Printed 100 years ago, Sydney dealer John Pettit, a private coin and note dealer bought it in 2008 for just under $2 million, but by then already the highest ever paid for an Australian banknote or coin.

The 10 shilling note was discovered 12 years after Judith Denman died in 1987, which was tucked away in a book in England in 1999.

Ms Denman was the daughter of then governor-general Lord Denman, who along with then prime minister Andrew Fisher, first issued the note on May 1, 1913, in Melbourne. It was Ms Denman who hand-numbered the note, with the serial number M000001. She was only five years old then.

Melbourne dealer Coinworks, which is handling the sale, said they expect the banknote to fetch $3.5 million this time.

"Yes, it's a banknote, but I regard it as an important piece of Australian. It really does reflect a period in Australian history I think we can actually be enormously proud of," Belinda Downie, Coinworks chief executive, said.

"It is one of our most important pieces."

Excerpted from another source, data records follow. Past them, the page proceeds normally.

(** X13.  [sortSenders] on a numeric property returns the same senders,
    stably sorted, but in the order opposite to the one asked for: ['asc']
    gives descending values, and ['desc'], the default, or any other word
    gives ascending values.  So ['asc'] by [totalCount] leaves the senders
    of an analysis as they are. *)
Theorem sortSenders_numeric_order_is_reversed :
  (forall (senders : list Parser.Sender) (key : Parser.Sender -> Z)
          (sortOrder : string),
     let sorted := Parser.sortSenders senders key sortOrder in
     Permutation sorted senders
     /\ (if String.eqb sortOrder "asc"
         then StronglySorted (fun a b => key b <= key a) sorted
         else StronglySorted (fun a b => key a <= key b) sorted)
     /\ forall n,
          filter (fun s => key s =? n) sorted
          = filter (fun s => key s =? n) senders)
  /\ (forall messages : list (option Message),
        let senders := Parser.senders (Parser.analyzeMessages messages) in
        Parser.sortSenders senders Parser.totalCount "asc" = senders).
Proof.
  split.
  - intros senders key sortOrder sorted. subst sorted.
    unfold Parser.sortSenders. destruct (String.eqb sortOrder "asc").
    + rewrite sortWith_desc. split; [apply sortDesc_perm|].
      split; [apply sortDesc_sorted|]. intros n. apply sortDesc_stable.
    + rewrite sortWith_asc. split; [apply sortDesc_perm|]. split.
      * pose proof (sortDesc_sorted (fun a => - key a) senders) as H.
        eapply StronglySorted_weaken; [|exact H].
        intros a b Hab. cbv beta in Hab. lia.
      * intros n.
        pose proof (sortDesc_stable (fun a => - key a) (- n) senders) as H.
        assert (Hext : forall a : Parser.Sender,
                   (key a =? n) = (- key a =? - n)).
        { intros a. destruct (Z.eqb_spec (key a) n),
            (Z.eqb_spec (- key a) (- n)); auto; lia. }
        rewrite !(filter_ext _ _ Hext). exact H.
  - intros messages senders. subst senders.
    unfold Parser.sortSenders. cbn [String.eqb Ascii.eqb Bool.eqb].
    rewrite sortWith_desc. apply sortDesc_of_sorted.
    unfold Parser.analyzeMessages, Parser.finish. cbn [Parser.senders].
    apply sortDesc_sorted.
Qed.

(* ================================================================= *)
(** ** The statistics of a sender list *)

Lemma fold_left_sum {A} (f : A -> Z) l : forall a,
  fold_left (fun sum s => sum + f s) l a = a + sumZ f l.
Proof.
  induction l as [|x l IH]; intros a; cbn [fold_left sumZ fold_right]; [lia|].
  rewrite IH. unfold sumZ. lia.
Qed.

Lemma sumZ_between {A} (f g : A -> Z) l :
  Forall (fun x => 0 <= f x <= g x) l -> 0 <= sumZ f l <= sumZ g l.
Proof.
  induction 1 as [|x l Hx Hl IH]; cbn [sumZ fold_right]; [lia|].
  unfold sumZ in IH. lia.
Qed.

(** X14.  [getSendersStats] on the senders of an analysis agrees with the
    stats of that analysis on the number of senders and of newsletter
    senders; its message totals leave out the summaries that were counted
    but filed under no sender.  Its unread total is at most its total, and
    the senders with an unsubscribe link are at most all. *)
Theorem getSendersStats_against_analysis :
  forall messages : list (option Message),
    let r := Parser.analyzeMessages messages in
    let st := Parser.getSendersStats (Parser.senders r) in
    Parser.SendersStats.totalSenders st = Parser.totalSenders (Parser.stats r)
    /\ Parser.SendersStats.newsletterCount st
       = Parser.newsletterSenders (Parser.stats r)
    /\ Parser.SendersStats.totalEmails st
       = Parser.totalEmails (Parser.stats r) - countZ Parser_skipped messages
    /\ Parser.SendersStats.totalUnread st
       = Parser.unreadEmails (Parser.stats r)
         - countZ (fun m => (Parser_skipped m && Parser_unread m)%bool) messages
    /\ 0 <= Parser.SendersStats.totalUnread st
         <= Parser.SendersStats.totalEmails st
    /\ 0 <= Parser.SendersStats.withUnsubscribe st
         <= Parser.SendersStats.totalSenders st.
Proof.
  intros messages r st. subst r st.
  unfold Parser.getSendersStats.
  cbn [Parser.SendersStats.totalSenders Parser.SendersStats.newsletterCount
       Parser.SendersStats.totalEmails Parser.SendersStats.totalUnread
       Parser.SendersStats.withUnsubscribe].
  rewrite !fold_left_sum, !Z.add_0_l.
  unfold Parser.analyzeMessages, Parser.finish, Parser.scan.
  cbn [Parser.stats Parser.senders Parser.totalEmails Parser.unreadEmails
       Parser.totalSenders Parser.newsletterSenders].
  destruct (Parser_scan_totals messages Parser.emptyAcc) as [Ht Hu].
  cbn in Ht, Hu.
  split; [reflexivity|]. split; [reflexivity|].
  split; [rewrite sumZ_sortDesc; lia|].
  split; [rewrite sumZ_sortDesc; lia|].
  split.
  - apply sumZ_between. apply sortDesc_Forall.
    apply (Parser_fold_counts messages Parser.emptyAcc). constructor.
  - pose proof (filter_length_le
                  (fun s => Js.truthyOpt (Parser.unsubscribeLink s))
                  (sortDesc Parser.totalCount
                     (JsMap.values
                        (Parser.sendersMap
                           (fold_left Parser.step messages Parser.emptyAcc))))).
    lia.
Qed.

(* ================================================================= *)
(** ** Grouping the senders by domain *)

Lemma keyEqb_eq k k' : JsMapU.keyEqb k k' = true <-> k = k'.
Proof.
  destruct k as [s|], k' as [s'|]; cbn [JsMapU.keyEqb];
    try (split; intros H; [discriminate|congruence]); [|tauto].
  rewrite String.eqb_eq. split; congruence.
Qed.

Lemma keyEqb_refl k : JsMapU.keyEqb k k = true.
Proof. now apply keyEqb_eq. Qed.

Lemma keyEqb_neq k k' : k <> k' -> JsMapU.keyEqb k k' = false.
Proof.
  intros H. destruct (JsMapU.keyEqb k k') eqn:E; auto.
  apply keyEqb_eq in E. contradiction.
Qed.

Section JsMapUFacts.
Context {V : Type}.
Implicit Types (m : list (option string * V)) (k : option string) (v : V).

Lemma JsMapU_get_set_same k v m : JsMapU.get k (JsMapU.set k v m) = Some v.
Proof.
  induction m as [|[k' v'] m IH]; cbn [JsMapU.set JsMapU.get].
  - now rewrite keyEqb_refl.
  - destruct (JsMapU.keyEqb k k') eqn:E; cbn [JsMapU.get]; rewrite E; auto.
Qed.

Lemma JsMapU_get_set_other k k' v m :
  k' <> k -> JsMapU.get k' (JsMapU.set k v m) = JsMapU.get k' m.
Proof.
  intros Hne. induction m as [|[k0 v0] m IH]; cbn [JsMapU.set JsMapU.get].
  - now rewrite (keyEqb_neq _ _ Hne).
  - destruct (JsMapU.keyEqb k k0) eqn:E; cbn [JsMapU.get].
    + apply keyEqb_eq in E. subst k0. now rewrite (keyEqb_neq _ _ Hne).
    + now rewrite IH.
Qed.

Lemma JsMapU_keys_set k v m :
  map fst (JsMapU.set k v m)
  = if JsMapU.has k m then map fst m else (map fst m ++ [k])%list.
Proof.
  unfold JsMapU.has.
  induction m as [|[k' v'] m IH]; cbn [JsMapU.set JsMapU.get map fst app].
  - reflexivity.
  - destruct (JsMapU.keyEqb k k') eqn:E; cbn [map fst].
    + reflexivity.
    + rewrite IH. destruct (JsMapU.get k m); reflexivity.
Qed.

Lemma JsMapU_get_none_keys k m : JsMapU.get k m = None -> ~ In k (map fst m).
Proof.
  induction m as [|[k' v'] m IH]; cbn [JsMapU.get map fst]; intros H; [tauto|].
  destruct (JsMapU.keyEqb k k') eqn:E; [discriminate|].
  intros [Hk|Hk]; [|now apply IH].
  subst k'. rewrite keyEqb_refl in E. discriminate.
Qed.

Lemma JsMapU_NoDup_set k v m :
  NoDup (map fst m) -> NoDup (map fst (JsMapU.set k v m)).
Proof.
  intros H. rewrite JsMapU_keys_set. unfold JsMapU.has.
  destruct (JsMapU.get k m) eqn:E; auto.
  apply JsMapU_get_none_keys in E.
  apply NoDup_app; auto.
  - constructor; [tauto|constructor].
  - intros x Hx [<-|[]]. tauto.
Qed.

Lemma JsMapU_In_get k v m :
  NoDup (map fst m) -> In (k, v) m -> JsMapU.get k m = Some v.
Proof.
  induction m as [|[k' v'] m IH]; cbn [map fst JsMapU.get]; intros Hnd Hin;
    [contradiction|].
  inversion Hnd as [|? ? Hk Hnd']; subst.
  destruct Hin as [H|Hin].
  - inversion H; subst. now rewrite keyEqb_refl.
  - destruct (JsMapU.keyEqb k k') eqn:E; auto.
    apply keyEqb_eq in E. subst k'.
    exfalso. apply Hk. apply in_map_iff. now exists (k, v).
Qed.

Lemma JsMapU_get_In k v m : JsMapU.get k m = Some v -> In (k, v) m.
Proof.
  induction m as [|[k' v'] m IH]; cbn [JsMapU.get]; intros H; [discriminate|].
  destruct (JsMapU.keyEqb k k') eqn:E.
  - apply keyEqb_eq in E. inversion H; subst. now left.
  - right. auto.
Qed.

Lemma JsMapU_sum_set (f : V -> Z) k v m :
  sumZ f (JsMapU.values (JsMapU.set k v m))
  = sumZ f (JsMapU.values m) + f v
    - match JsMapU.get k m with Some v0 => f v0 | None => 0 end.
Proof.
  unfold JsMapU.values, sumZ.
  induction m as [|[k' v'] m IH];
    cbn [JsMapU.set JsMapU.get map snd fold_right]; [lia|].
  destruct (JsMapU.keyEqb k k') eqn:E; cbn [map snd fold_right]; lia.
Qed.

End JsMapUFacts.

Lemma sumZ_snoc {A} (f : A -> Z) l x : sumZ f (l ++ [x]) = sumZ f l + f x.
Proof.
  unfold sumZ. induction l as [|y l IH]; cbn [app fold_right]; lia.
Qed.

Lemma Parser_ofDomain_snoc d pre s :
  Parser_ofDomain d (pre ++ [s])
  = (Parser_ofDomain d pre
     ++ if JsMapU.keyEqb (Parser.domainOf s) d then [s] else [])%list.
Proof. unfold Parser_ofDomain. now rewrite filter_app. Qed.

(** The [domains] map after the senders [pre]: one entry per domain met,
    holding the senders of that domain and their totals. *)
Lemma Parser_groups_characterised pre :
  let m := fold_left Parser.groupStep pre [] in
  NoDup (map fst m)
  /\ (forall k,
        JsMapU.get k m
        = match Parser_ofDomain k pre with
          | [] => None
          | _ :: _ => Some (Parser_groupOf k pre)
          end)
  /\ sumZ Parser.Group.totalEmails (JsMapU.values m) = sumZ Parser.totalCount pre
  /\ sumZ Parser.Group.totalUnread (JsMapU.values m) = sumZ Parser.unreadCount pre.
Proof.
  induction pre as [|s pre IH] using rev_ind.
  - cbn. repeat split; auto. constructor.
  - rewrite fold_left_app. cbn [fold_left].
    set (m := fold_left Parser.groupStep pre []) in *. cbv zeta in IH |- *.
    destruct IH as (Hnd & Hget & Hte & Htu).
    rewrite !sumZ_snoc.
    unfold Parser.groupStep. cbv zeta. unfold JsMapU.has.
    set (d := Parser.domainOf s).
    pose proof (Hget d) as Hd.
    destruct (Parser_ofDomain d pre) as [|s0 l0] eqn:Eof.
    + rewrite Hd. cbn [negb]. rewrite JsMapU_get_set_same.
      cbn [Parser.Group.domain Parser.Group.senders Parser.Group.totalEmails
           Parser.Group.totalUnread app].
      split; [now repeat apply JsMapU_NoDup_set|].
      split; [|split].
      * intros k. rewrite Parser_ofDomain_snoc. fold d.
        destruct (JsMapU.keyEqb d k) eqn:Ek.
        -- apply keyEqb_eq in Ek. subst k. rewrite JsMapU_get_set_same.
           unfold Parser_groupOf. rewrite Parser_ofDomain_snoc. fold d.
           rewrite keyEqb_refl, Eof. cbn [app sumZ fold_right].
           f_equal. f_equal; lia.
        -- assert (Hne : k <> d)
             by (intros ->; rewrite keyEqb_refl in Ek; discriminate).
           rewrite !JsMapU_get_set_other by exact Hne.
           rewrite app_nil_r, Hget.
           destruct (Parser_ofDomain k pre) eqn:Ek'; auto.
           unfold Parser_groupOf. rewrite Parser_ofDomain_snoc. fold d.
           now rewrite Ek, app_nil_r, Ek'.
      * rewrite !JsMapU_sum_set, JsMapU_get_set_same, Hd.
        cbn [Parser.Group.totalEmails]. lia.
      * rewrite !JsMapU_sum_set, JsMapU_get_set_same, Hd.
        cbn [Parser.Group.totalUnread]. lia.
    + rewrite Hd. cbn [negb]. rewrite Hd.
      cbn [Parser_groupOf Parser.Group.domain Parser.Group.senders
           Parser.Group.totalEmails Parser.Group.totalUnread].
      split; [now apply JsMapU_NoDup_set|].
      split; [|split].
      * intros k. rewrite Parser_ofDomain_snoc. fold d.
        destruct (JsMapU.keyEqb d k) eqn:Ek.
        -- apply keyEqb_eq in Ek. subst k. rewrite JsMapU_get_set_same.
           rewrite Eof. cbn [app].
           unfold Parser_groupOf. rewrite Parser_ofDomain_snoc. fold d.
           rewrite keyEqb_refl, Eof, !sumZ_snoc. reflexivity.
        -- assert (Hne : k <> d)
             by (intros ->; rewrite keyEqb_refl in Ek; discriminate).
           rewrite JsMapU_get_set_other by exact Hne.
           rewrite app_nil_r, Hget.
           destruct (Parser_ofDomain k pre) eqn:Ek'; auto.
           unfold Parser_groupOf. rewrite Parser_ofDomain_snoc. fold d.
           now rewrite Ek, app_nil_r, Ek'.
      * rewrite JsMapU_sum_set, Hd. unfold Parser_groupOf. rewrite ?Eof.
        cbn [Parser.Group.totalEmails]. lia.
      * rewrite JsMapU_sum_set, Hd. unfold Parser_groupOf. rewrite ?Eof.
        cbn [Parser.Group.totalUnread]. lia.
Qed.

She's given a six-month period to sell off the note.

"The one thing about a top, top, top rarity is you have that potential to take price leaps," Ms Downie said. "When you buy a coin for $1 million, it doesn't necessarily go to $1.1 million the next year. It might sit at $1 million, but then might go to $1.2 million or $1.3 million because something's been happening."

"Someone will buy this note. It is highly historic. Historic pieces have their place."